▸ **Exercise**: Every line in the records below that holds "zeros" must be identified and copied.

▸ **Source records**:
------------------------------------------------------------

(** * Pledge ledger of the crowdfunding platform: a shallow embedding

    The development follows [models/project_model.py] (class [ProjectModel],
    the Project Catalog), [models/user_model.py] (class [UserModel], the User
    Directory), [models/pledge_model.py] (class [PledgeModel], the Pledge
    Ledger) and the controllers of [main.py].

    The ledger is embedded twice.
    - The typed ledger.  Every JSON file is a list of typed records, so a
      file never holds a dictionary with a missing key, and an amount is an
      integer of [Z] with [+], [<] and [<=] of [Z].  On such files no
      statement inside the [try] block of [create_pledge] raises, and its
      [except] clause is never entered.
    - The ledger over the stored objects (module [Json]).  A stored object
      may lack any of its keys, and reading a missing key raises [KeyError];
      the division of [_calculate_progress_percentage] raises
      [OverflowError] on integers too large for a float; [create_pledge] has
      its [try] block and its [except] clause.  An amount is a number of the
      class [Json.Number], of which Python's [int] and [float] are
      instances.  On complete objects with integer amounts the two
      embeddings agree, which is proved below.

    Conventions of both.
    - A [datetime] is the number of microseconds since a fixed epoch, a
      [timedelta] is a difference of two of them, and [timedelta.days] is the
      floor of that difference divided by one day.
    - One call of an operation reads the clock once: the argument [now].
    - [_load_data] and [_save_data] are the methods of a storage interface.
      With [disk] every write succeeds; with [flaky] a write may fail when
      the file is opened, and [_save_data] then swallows the exception and
      leaves the file as it was, as its [except] clause does.  What holds
      whatever a write does is stated for an arbitrary instance of the
      interface, in terms of the list that [_save_data] is given. *)

From Stdlib Require Import ZArith List String Ascii Bool Lia DecimalString Sorted.
From Stdlib Require Import Permutation DecimalNat Floats.
From Stdlib Require DecimalPos DecimalZ.
Import ListNotations.
Open Scope Z_scope.

(** ** Dates and times *)

Definition datetime := Z.
Definition US_PER_SECOND : Z := 1000000.
Definition US_PER_DAY : Z := 86400 * US_PER_SECOND.

(** [timedelta.days]: Python normalises a timedelta so that the remainder is
    non-negative, i.e. the day count is a floor. *)
Definition timedelta_days (delta : Z) : Z := delta / US_PER_DAY.

(** [strftime('%Y-%m-%d %H:%M:%S')] keeps whole seconds; the stored text is
    represented by that count of seconds, and [strptime] reads it back. *)
Definition strftime_seconds (t : datetime) : Z := t / US_PER_SECOND.
Definition strptime_seconds (s : Z) : datetime := s * US_PER_SECOND.

(** [datetime.now().replace(hour=0, minute=0, second=0, microsecond=0)] *)
Definition midnight (t : datetime) : datetime := (t / US_PER_DAY) * US_PER_DAY.

(** A ['%Y-%m-%d'] text is a day number; [strptime] places it at midnight. *)
Definition strptime_date (day : Z) : datetime := day * US_PER_DAY.

(** ** Number formatting *)

Definition str_of_Z (z : Z) : string := NilZero.string_of_int (Z.to_int z).

Fixpoint zeros (n : nat) : string :=
  match n with
  | O => EmptyString
  | S n' => String "0" (zeros n')
  end.

(** The format [{n:06d}] for a non-negative [n]. *)
Definition format_06d (n : nat) : string :=
  let s := NilEmpty.string_of_uint (Nat.to_uint n) in
  (zeros (6 - String.length s) ++ s)%string.

(** ** Records

    The entries ['status': 'successful'] and ['status': 'rejected'] are
    constant in their stores and are not repeated in the records. *)

Record Project := mkProject {
  p_id : string;
  p_name : string;
  goal_amount : Z;
  current_amount : Z;
  deadline : option Z   (* day number; [None] when the text does not parse *)
}.

Record RewardTier := mkRewardTier {
  r_id : string;
  r_project_id : string;
  r_name : string;
  min_amount : Z;
  remaining_quota : Z
}.

Record User := mkUser {
  u_id : string;
  username : string;
  full_name : string
}.

Record Pledge := mkPledge {
  pl_id : string;
  pl_user_id : string;
  pl_project_id : string;
  pl_amount : Z;
  pl_reward_id : option string;
  pledge_date : Z            (* whole seconds *)
}.

Record RejectedPledge := mkRejectedPledge {
  rj_user_id : string;
  rj_project_id : string;
  rj_amount : Z;
  rj_reward_id : option string;
  rejection_date : Z;        (* whole seconds *)
  rejection_reason : string
}.

(** The dictionary returned by [create_pledge] and [_reject_pledge]. *)
Record Outcome := mkOutcome {
  success : bool;
  message : string;
  pledge_id : option string
}.

(** ** Storage *)

Class Storage (F : Type -> Type) := {
  _load_data : forall {A : Type}, F A -> list A;
  _save_data : forall {A : Type}, list A -> F A -> F A
}.

(** Storage on which every write succeeds. *)
Definition disk (A : Type) : Type := list A.

#[export] Instance disk_storage : Storage disk := {
  _load_data := fun A f => f;
  _save_data := fun A data _ => data
}.

(** Storage on which a write may fail: [_save_data] catches the exception,
    prints it and returns, so the file keeps its contents. *)
Record flaky (A : Type) : Type := mkFlaky {
  contents : list A;
  writable : bool
}.
Arguments mkFlaky {A} _ _.
Arguments contents {A} _.
Arguments writable {A} _.

#[export] Instance flaky_storage : Storage flaky := {
  _load_data := fun A f => contents f;
  _save_data := fun A data f =>
    if writable f then mkFlaky data true else f
}.

(** The five files of the [data/] directory. *)
Record World (F : Type -> Type) := mkWorld {
  projects_file : F Project;
  rewards_file : F RewardTier;
  pledges_file : F Pledge;
  rejected_pledges_file : F RejectedPledge;
  users_file : F User
}.
Arguments mkWorld {F} _ _ _ _ _.
Arguments projects_file {F} _.
Arguments rewards_file {F} _.
Arguments pledges_file {F} _.
Arguments rejected_pledges_file {F} _.
Arguments users_file {F} _.

Definition set_projects {F} (w : World F) (f : F Project) : World F :=
  mkWorld f (rewards_file w) (pledges_file w) (rejected_pledges_file w) (users_file w).
Definition set_rewards {F} (w : World F) (f : F RewardTier) : World F :=
  mkWorld (projects_file w) f (pledges_file w) (rejected_pledges_file w) (users_file w).
Definition set_pledges {F} (w : World F) (f : F Pledge) : World F :=
  mkWorld (projects_file w) (rewards_file w) f (rejected_pledges_file w) (users_file w).
Definition set_rejected {F} (w : World F) (f : F RejectedPledge) : World F :=
  mkWorld (projects_file w) (rewards_file w) (pledges_file w) f (users_file w).

(** ** Python helpers *)

(** Truth value of the [reward_id] argument: [None] and [''] are false.  The
    result is the identifier when the argument is true. *)
Definition truthy (reward_id : option string) : option string :=
  match reward_id with
  | Some s => if (s =? "")%string then None else Some s
  | None => None
  end.

(** [list.sort] and [sorted] are stable.  [stable_sort before l] sorts [l] so
    that [x] comes ahead of [y] whenever [before x y]; elements that are not
    ordered by [before] keep the order they had in [l]. *)
Fixpoint insert_sorted {A : Type} (before : A -> A -> bool) (x : A) (l : list A)
  : list A :=
  match l with
  | [] => [x]
  | y :: l' => if before y x then y :: insert_sorted before x l'
               else x :: y :: l'
  end.

Definition stable_sort {A : Type} (before : A -> A -> bool) (l : list A) : list A :=
  fold_right (insert_sorted before) [] l.

(** A slice [l[:n]]; a negative [n] counts from the end. *)
Definition slice_to {A : Type} (n : Z) (l : list A) : list A :=
  if 0 <=? n then firstn (Z.to_nat n) l
  else firstn (List.length l - Z.to_nat (- n))%nat l.

(** [d[k] = d.get(k, 0) + v] on an insertion-ordered dictionary. *)
Fixpoint dict_add (k : string) (v : Z) (d : list (string * Z)) : list (string * Z) :=
  match d with
  | [] => [(k, 0 + v)]
  | (k', v') :: d' =>
      if (k' =? k)%string then (k', v' + v) :: d'
      else (k', v') :: dict_add k v d'
  end.

(** ** Project Catalog ([ProjectModel]) *)

(** A project dictionary as [get_all_projects] returns it: the stored record
    and the computed [days_remaining].  (The computed [progress_percentage] is
    a float that the ledger never reads; it is left out.) *)
Record ProjectView := mkProjectView {
  pv_project : Project;
  days_remaining : Z
}.

Definition _calculate_days_remaining (now : datetime) (deadline_str : option Z) : Z :=
  match deadline_str with
  | Some day =>
      let deadline := strptime_date day in
      let today := midnight now in
      let remaining := timedelta_days (deadline - today) in
      Z.max 0 remaining
  | None => 0
  end.

Fixpoint add_amount (project_id : string) (additional_amount : Z)
  (projects : list Project) : option (list Project) :=
  match projects with
  | [] => None
  | project :: rest =>
      if (p_id project =? project_id)%string
      then Some (mkProject (p_id project) (p_name project) (goal_amount project)
                   (current_amount project + additional_amount)
                   (deadline project) :: rest)
      else option_map (cons project) (add_amount project_id additional_amount rest)
  end.

Fixpoint take_quota (reward_id : string) (decrease_by : Z)
  (rewards : list RewardTier) : option (list RewardTier) :=
  match rewards with
  | [] => None
  | reward :: rest =>
      if ((r_id reward =? reward_id)%string && (0 <? remaining_quota reward))%bool
      then Some (mkRewardTier (r_id reward) (r_project_id reward) (r_name reward)
                   (min_amount reward)
                   (remaining_quota reward - decrease_by) :: rest)
      else option_map (cons reward) (take_quota reward_id decrease_by rest)
  end.

Section Models.
Context {F : Type -> Type} {storage : Storage F}.

Definition get_all_projects (w : World F) (now : datetime) : list ProjectView :=
  map (fun project =>
         mkProjectView project (_calculate_days_remaining now (deadline project)))
      (_load_data (projects_file w)).

Definition get_project_by_id (w : World F) (now : datetime) (project_id : string)
  : option ProjectView :=
  find (fun project => (p_id (pv_project project) =? project_id)%string)
       (get_all_projects w now).

Definition get_reward_tiers (w : World F) (project_id : string) : list RewardTier :=
  let rewards := _load_data (rewards_file w) in
  let project_rewards :=
    filter (fun r => (r_project_id r =? project_id)%string) rewards in
  stable_sort (fun x y => min_amount x <? min_amount y) project_rewards.

Definition update_project_amount (w : World F) (project_id : string)
  (additional_amount : Z) : World F * bool :=
  let projects := _load_data (projects_file w) in
  match add_amount project_id additional_amount projects with
  | Some projects' =>
      (set_projects w (_save_data projects' (projects_file w)), true)
  | None => (w, false)
  end.

Definition update_reward_quota (w : World F) (reward_id : string)
  (decrease_by : Z) : World F * bool :=
  let rewards := _load_data (rewards_file w) in
  match take_quota reward_id decrease_by rewards with
  | Some rewards' =>
      (set_rewards w (_save_data rewards' (rewards_file w)), true)
  | None => (w, false)
  end.

(** ** User Directory ([UserModel]) *)

Definition get_user_by_id (w : World F) (user_id : string) : option User :=
  find (fun user => (u_id user =? user_id)%string) (_load_data (users_file w)).

(** ** Pledge Ledger ([PledgeModel]) *)

Definition _reject_pledge (w : World F) (now : datetime)
  (user_id project_id : string) (amount : Z) (reward_id : option string)
  (reason : string) : World F * Outcome :=
  let rejected_pledge :=
    mkRejectedPledge user_id project_id amount (truthy reward_id)
      (strftime_seconds now) reason in
  let rejected_pledges := _load_data (rejected_pledges_file w) in
  (set_rejected w
     (_save_data (rejected_pledges ++ [rejected_pledge]) (rejected_pledges_file w)),
   mkOutcome false reason None).

(** The loop of [create_pledge] that looks the selected tier up. *)
Definition select_reward (w : World F) (project_id reward_id : string)
  : option RewardTier :=
  find (fun reward => (r_id reward =? reward_id)%string)
       (get_reward_tiers w project_id).

Definition amount_too_low (min : Z) : string :=
  ("Amount must be at least " ++ str_of_Z min ++ " for this reward")%string.

(** Business rule 2: the reason of the first reward check that fails. *)
Definition reward_rejection (w : World F) (project_id : string) (amount : Z)
  (reward_id : option string) : option string :=
  match truthy reward_id with
  | None => None
  | Some rid =>
      match select_reward w project_id rid with
      | None => Some "Selected reward tier not found"%string
      | Some selected_reward =>
          if amount <? min_amount selected_reward
          then Some (amount_too_low (min_amount selected_reward))
          else if remaining_quota selected_reward <=? 0
          then Some "Selected reward tier is sold out"%string
          else None
      end
  end.

(** The part of [create_pledge] after all validations have passed. *)
Definition record_pledge (w : World F) (now : datetime)
  (user_id project_id : string) (amount : Z) (reward_id : option string)
  : World F * Outcome :=
  let pledge_id :=
    ("pledge_" ++ format_06d (List.length (_load_data (pledges_file w)) + 1)%nat)%string in
  let new_pledge :=
    mkPledge pledge_id user_id project_id amount (truthy reward_id)
      (strftime_seconds now) in
  let pledges := _load_data (pledges_file w) in
  let w1 := set_pledges w (_save_data (pledges ++ [new_pledge]) (pledges_file w)) in
  let w2 := fst (update_project_amount w1 project_id amount) in
  let w3 := match truthy reward_id with
            | Some rid => fst (update_reward_quota w2 rid 1)
            | None => w2
            end in
  (w3, mkOutcome true "Pledge created successfully" (Some pledge_id)).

------------------------------------------------------------

▸ **Output for this exercise**:
Fixpoint zeros (n : nat) : string :=
  | S n' => String "0" (zeros n')
  (zeros (6 - String.length s) ++ s)%string.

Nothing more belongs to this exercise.